First mention of a Diaspora creation as a result of exile is found in Deuteronomy 28:25 "thou shalt be a dispersion in all kingdoms of the earth", and started to develop from this original sense when the Hebrew Bible was translated into Greek[1]; the word "Diaspora" then was used to refer to the population of Jews exiled from Israel in 607 BC by the Babylonians, and from Judea in 70 by the Roman Empire.[2] It subsequently came to be used to refer interchangeably, but exclusively to the historical movements of the dispersed ethnic population of Israel, the cultural development of that population, or the population itself.[3]

The wider application of Diaspora evolved from the Assyrian two-way mass deportation policy of conquered populations to deny future territorial claims on their part.[4] In Ancient Greece the term Diaspora meant " the scattered" and was used to refer to citizens of a dominant city-state who emigrated to a conquered land with the purpose of colonisation, to assimilate the territory into the empire.[5]

First modern attestation of diasporas is in 1876 from the Greek "Diaspora", derived from diaspeirein "to scatter about, disperse," from dia- "about, across" + speirein "to scatter".[6] As an academic field, Diaspora studies has been established relating to the wider modern meaning of the usage 'Diaspora'.

Sometimes refugees of other origins or ethnicities may be called a Diaspora, but the two terms are far from synonymous.[7][8]
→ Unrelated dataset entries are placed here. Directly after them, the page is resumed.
(* ===== verification/BlockCbor.v ===== *)
(** * Blocks on the wire

    The block encoders of [encode/block.rs], the walkers over raw blocks of
    [decode/cbor_helpers.rs], and the check of the body hash
    ([dugite-consensus/src/praos.rs]). Blake2b is third-party code: the class
    [Blake2b] carries it. The encoders of transaction parts
    ([encode/transaction.rs]) are another component: [TxEncoders] is what this
    one uses of it. *)

From S2P Require Import Prelude Bytes EraHistory Block ConsensusError Cbor CborSkip.
Local Open Scope Z_scope.

Class Blake2b := {
  blake2b_256 : list Z → Hash32;
  blake2b_224 : list Z → list Z;
}.

(** The output lengths. *)
Class Blake2bOk (B : Blake2b) : Prop := {
  blake2b_256_length : ∀ data, length (blake2b_256 data) = 32%nat;
  blake2b_224_length : ∀ data, length (blake2b_224 data) = 28%nat;
}.

(** ** Headers ([encode/block.rs]) *)

Definition encode_operational_cert (cert : OperationalCert) : list Z :=
  encode_array_header 4 ++ encode_bytes (hot_vkey cert) ++ encode_uint (sequence_number cert) ++
  encode_uint (kes_period cert) ++ encode_bytes (oc_sigma cert).

Definition encode_vrf_result (vrf : VrfOutput) : list Z :=
  encode_array_header 2 ++ encode_bytes (vrf_output vrf) ++ encode_bytes (vrf_proof vrf).

Definition encode_protocol_version (pv : ProtocolVersion) : list Z :=
  encode_array_header 2 ++ encode_uint (pv_major pv) ++ encode_uint (pv_minor pv).

Definition encode_prev_hash (h : Hash32) : list Z :=
  if bool_decide (h = hash_zero) then encode_null else encode_hash32 h.

Definition encode_block_header_body (header : BlockHeader) : list Z :=
  encode_array_header 10 ++ encode_uint (block_number header) ++ encode_uint (hdr_slot header) ++
  encode_prev_hash (prev_hash header) ++ encode_bytes (issuer_vkey header) ++
  encode_bytes (vrf_vkey header) ++ encode_vrf_result (vrf_result header) ++
  encode_uint (body_size header) ++ encode_hash32 (body_hash header) ++
  encode_operational_cert (operational_cert header) ++
  encode_protocol_version (protocol_version header).

Definition encode_block_header (header : BlockHeader) (kes_signature : list Z) : list Z :=
  encode_array_header 2 ++ encode_block_header_body header ++ encode_bytes kes_signature.

(** ** Blocks *)

Record AuxiliaryData := mkAux { aux_raw_cbor : option (list Z); aux_content : list Z }.

(** The parts of [Transaction] that a block body is made of. *)
Record BodyTx := mkBodyTx {
  bt_body : list Z;
  bt_witness_set : list Z;
  bt_is_valid : bool;
  bt_auxiliary_data : option AuxiliaryData;
  bt_raw_body_cbor : option (list Z);
  bt_raw_witness_cbor : option (list Z);
}.

Record WireBlock := mkWireBlock {
  wb_header : BlockHeader;
  wb_transactions : list BodyTx;
  wb_era : Era;
}.

(** [encode_transaction_body_for_era], [encode_witness_set_for_era] and
    [encode_auxiliary_data], on an opaque content. *)
Class TxEncoders := {
  encode_transaction_body : list Z → list Z;
  encode_witness_set : list Z → list Z;
  encode_auxiliary_data : list Z → list Z;
}.

Section blocks.
Context {TE : TxEncoders} {BL : Blake2b}.

Definition tx_body_bytes (tx : BodyTx) : list Z :=
  match bt_raw_body_cbor tx with
  | Some raw => raw
  | None => encode_transaction_body (bt_body tx)
  end.

Definition tx_witness_bytes (tx : BodyTx) : list Z :=
  match bt_raw_witness_cbor tx with
  | Some raw => raw
  | None => encode_witness_set (bt_witness_set tx)
  end.

Definition aux_bytes (aux : AuxiliaryData) : list Z :=
  match aux_raw_cbor aux with
  | Some raw => raw
  | None => encode_auxiliary_data (aux_content aux)
  end.

Definition encode_tx_bodies_segment (txs : list BodyTx) : list Z :=
  encode_array_close (encode_array_open (length txs) ++ List.flat_map tx_body_bytes txs) (length txs).

Definition encode_witness_sets_segment (txs : list BodyTx) : list Z :=
  encode_array_close (encode_array_open (length txs) ++ List.flat_map tx_witness_bytes txs) (length txs).

(** [iter().enumerate().filter(..).map(..)] *)
Definition invalid_indices (txs : list BodyTx) : list nat :=
  fst <$> filter (λ p, bt_is_valid p.2 = false) (zip (seq 0 (length txs)) txs).

Definition encode_invalid_indices_segment (txs : list BodyTx) : list Z :=
  let idx := invalid_indices txs in
  encode_array_close
    (encode_array_open (length idx) ++ List.flat_map (λ i, encode_uint (Z.of_nat i)) idx) (length idx).

Definition aux_entries (txs : list BodyTx) : list (nat * AuxiliaryData) :=
  omap (λ p, (λ aux, (p.1, aux)) <$> bt_auxiliary_data p.2) (zip (seq 0 (length txs)) txs).

Definition encode_aux_data_segment (txs : list BodyTx) : list Z :=
  let entries := aux_entries txs in
  encode_map_close
    (encode_map_open (length entries) ++
     List.flat_map (λ '(i, aux), encode_uint (Z.of_nat i) ++ aux_bytes aux) entries)
    (length entries).

Definition era_storage_tag (e : Era) : Z :=
  match e with
  | Byron => 0 | Shelley => 2 | Allegra => 3 | Mary => 4
  | Alonzo => 5 | Babbage => 6 | Conway => 7 | Dijkstra => 8
  end.

Definition encode_block (block : WireBlock) (kes_signature : list Z) : list Z :=
  let txs := wb_transactions block in
  encode_array_header 2 ++ encode_uint (era_storage_tag (wb_era block)) ++
  encode_array_header 5 ++ encode_block_header (wb_header block) kes_signature ++
  encode_tx_bodies_segment txs ++ encode_witness_sets_segment txs ++
  encode_aux_data_segment txs ++ encode_invalid_indices_segment txs.

(** [compute_block_body_hash] of [encode/block.rs]: the forger's side *)
Definition forge_block_body_hash (txs : list BodyTx) : Hash32 :=
  blake2b_256 (blake2b_256 (encode_tx_bodies_segment txs) ++
               blake2b_256 (encode_witness_sets_segment txs) ++
               blake2b_256 (encode_aux_data_segment txs) ++
               blake2b_256 (encode_invalid_indices_segment txs)).

End blocks.

(** ** Walkers ([decode/cbor_helpers.rs]) *)

(** A one- or two-byte argument, [0..=23] or [24] with the byte present; the
    header's bytes. *)
Definition short_arg (data : list Z) (off : nat) : option (Z * nat) :=
  b ← data !! off;
  if info_of b <=? 23 then Some (info_of b, 1%nat)
  else if info_of b =? 24 then v ← data !! S off; Some (v, 2%nat)
  else None.

(** Up to the first body component: the offset and the number of components. *)
Definition walk_to_body (raw : list Z) : option (nat * Z) :=
  b ← raw !! 0%nat;
  if negb (major_of b =? 4) then None else
  '(outer_len, off) ← short_arg raw 0;
  if negb (outer_len =? 2) then None else
  era_byte ← raw !! off;
  if negb (major_of era_byte =? 0) then None else
  '(era_tag, _) ← short_arg raw off;
  if era_tag <=? 1 then None else
  era_size ← result_ok (skip_cbor_value (drop off raw));
  let off := (off + era_size)%nat in
  inner_byte ← raw !! off;
  if negb (major_of inner_byte =? 4) then None else
  '(inner_len, hdr_bytes) ← short_arg raw off;
  if inner_len <? 4 then None else
  let off := (off + hdr_bytes)%nat in
  header_size ← result_ok (skip_cbor_value (drop off raw));
  Some ((off + header_size)%nat, inner_len - 1).

(** [for _ in 0..n { off += skip(&raw[off..]).ok()?; }] *)
Fixpoint walk_components (n : nat) (raw : list Z) (off : nat) : option nat :=
  match n with
  | O => Some off
  | S n' => item_size ← result_ok (skip_cbor_value (drop off raw)); walk_components n' raw (off + item_size)
  end.

Definition compute_block_body_size_from_cbor (raw : list Z) : option Z :=
  '(body_start, n) ← walk_to_body raw;
  off ← walk_components (Z.to_nat n) raw body_start;
  Some (Z.of_nat (off - body_start)).

Definition extract_block_body_cbor (raw : list Z) : option (list Z) :=
  '(body_start, n) ← walk_to_body raw;
  off ← walk_components (Z.to_nat n) raw body_start;
  Some (slice body_start (off - body_start) raw).

Fixpoint collect_components (n : nat) (raw : list Z) (off : nat) : option (list (list Z)) :=
  match n with
  | O => Some []
  | S n' =>
      item_size ← result_ok (skip_cbor_value (drop off raw));
      rest ← collect_components n' raw (off + item_size);
      Some (slice off item_size raw :: rest)
  end.

Definition extract_block_body_components (raw : list Z) : option (list (list Z)) :=
  '(body_start, n) ← walk_to_body raw;
  collect_components (Z.to_nat n) raw body_start.

(** ** The body hash ([praos.rs]) *)

Section body_hash.
Context {BL : Blake2b}.

Definition compute_block_body_hash (components : list (list Z)) : Hash32 :=
  blake2b_256 (List.flat_map blake2b_256 components).

Definition validate_block_body_hash (header : BlockHeader) (raw : list Z) : result ConsensusError unit :=
  match extract_block_body_components raw with
  | None => Err BodyExtractionFailed
  | Some components =>
      let computed := compute_block_body_hash components in
      if bool_decide (body_hash header = computed) then Ok tt
      else Err (BodyHashMismatch (body_hash header) computed)
  end.

End body_hash.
The term became more widely assimilated into English by the mid 1950s, with long-term expatriates in significant numbers from other particular countries or regions also being referred to as a diaspora. [9][10][11][12] An academic field, diaspora studies has become established relating to this more general modern sense of the word.

In all cases, the term Diaspora carries a sense of displacement; that is, the population so described finds itself for whatever reason separated from its national territory; and usually it has a hope, or at least a desire, to return to their homeland at some point, if the "homeland" still exists in any meaningful sense. Some writers have noted that Diaspora may result in a loss of nostalgia for a single home as people "re-root" in a series of meaningful displacements. In this sense, individuals may have multiple homes throughout their Diaspora, with different reasons for maintaining some form of attachment to each.
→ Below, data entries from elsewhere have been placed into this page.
Lemma header_accepted self (header : BlockHeader) (current_slot : Z) (info : BlockIssuerInfo)
    (ctx : option OverlayContext) (pv tip : option Z) :
  pr_strict_verification self = true → pr_snapshots_established self = true →
  overlay_slot self ctx header = Some None →
  0 ≤ hdr_slot header → 0 ≤ pr_slots_per_kes_period self →
  (validate_header_full header current_slot (Some info) ctx FullMode pv tip self).1 = pass ↔
  header_acceptable self header current_slot info pv tip.
Proof.
  intros Hs He Hov H0 Hp. rewrite validate_full_pool, !then_state_pass, run_tail_checks_result' by done.
  unfold crypto_checks. rewrite !seq_pass, structural_checks_pass by done. split.
  - intros ((Hf & (Hi & Hv) & Hsz & Hpv & Htip) & Hpool & Hc & Hk & Hvrf & Hn & Hop & Hkes).
    apply (pool_checks_pass self header info Hs He Hsz Hv) in Hpool as [Hb Hl].
    apply (check_opcert_counter_pass self header info Hs Hi) in Hc.
    apply (validate_kes_period_pass self header H0 Hp) in Hk.
    apply verify_vrf_proof_pass in Hvrf as (o & Ho & Heq); [|done].
    rewrite (verify_nonce_vrf_proof_pass self header Hs) in Hn.
    apply (validate_operational_cert_pass self header Hs Hsz Hi) in Hop.
    apply verify_kes_signature_pass in Hkes; [|done|done|by destruct Hop|by destruct Hk].
    pose proof Hsz as (_ & _ & Hout & _ & _ & _ & Hnon).
    split; try done.
    + exists o. split; [done|]. by eapply absent_or_output.
    + intros Ht. destruct (Hn Ht) as (o' & Ho' & Heq'). exists o'. split; [done|].
      destruct (Hnon Ht) as [_ ?]. by eapply absent_or_output.
  - intros [Hf Hi Hv Hsz Hpv Htip Hb Hl Hc Hk Hvrf Hn Hop Hkes].
    split_and!; try done.
    + apply pool_checks_pass; done.
    + by apply check_opcert_counter_pass.
    + by apply validate_kes_period_pass.
    + apply verify_vrf_proof_pass; [done|]. destruct Hvrf as (o & Ho & [E|E]); exists o; split; try done.
      by rewrite E.
    + apply verify_nonce_vrf_proof_pass; [done|]. intros Ht. destruct (Hn Ht) as (o & Ho & [E|E]);
        exists o; split; try done. by rewrite E.
    + by apply validate_operational_cert_pass.
    + apply verify_kes_signature_pass; try done; [by destruct Hop|by destruct Hk].
Qed.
[edit] Native American Diaspora

New World history records many diaspora-like events wherein major populations of the indigenous peoples in the Americas were either dispersed or transported. These dynamics continue. Virtually every Native American tribe, community and confederation in North, South and Central America has this experience as part of their family stories. Colonialists divided indigenous communities intentionally, however, strong Native American blood lines remain visible. Currently, the United States government uses blood quantum laws to determine fractional blood lines thereby deteriming an individual's right to tribal reparations and other income. These document-based methods of proving Native American blood lines largely preclude all but reservation families.

[edit] European Diaspora

History contains numerous diaspora-like events. The Migration Period relocations, which included several phases, are just one set of many. The first phase Migration Period displacement from between AD 300 and 500 included relocation of the Goths, (Ostrogoths, Visigoths), Vandals, Franks, various other Germanic people (Burgundians, Langobards, Angles, Saxons, Jutes, Suebi, Alemanni, Varangians), Alans and numerous Slavic tribes. The second phase, between AD 500 and 900, saw Slavic, Turkic, and other tribes on the move, resettling in Eastern Europe and gradually making it predominantly Slavic, and affecting Anatolia and the Caucasus as the first Turkic tribes (Avars, Bulgars, Huns, Khazars, Pechenegs) arrived. The last phase of the migrations saw the coming of the Magyars and the Viking expansion out of Scandinavia.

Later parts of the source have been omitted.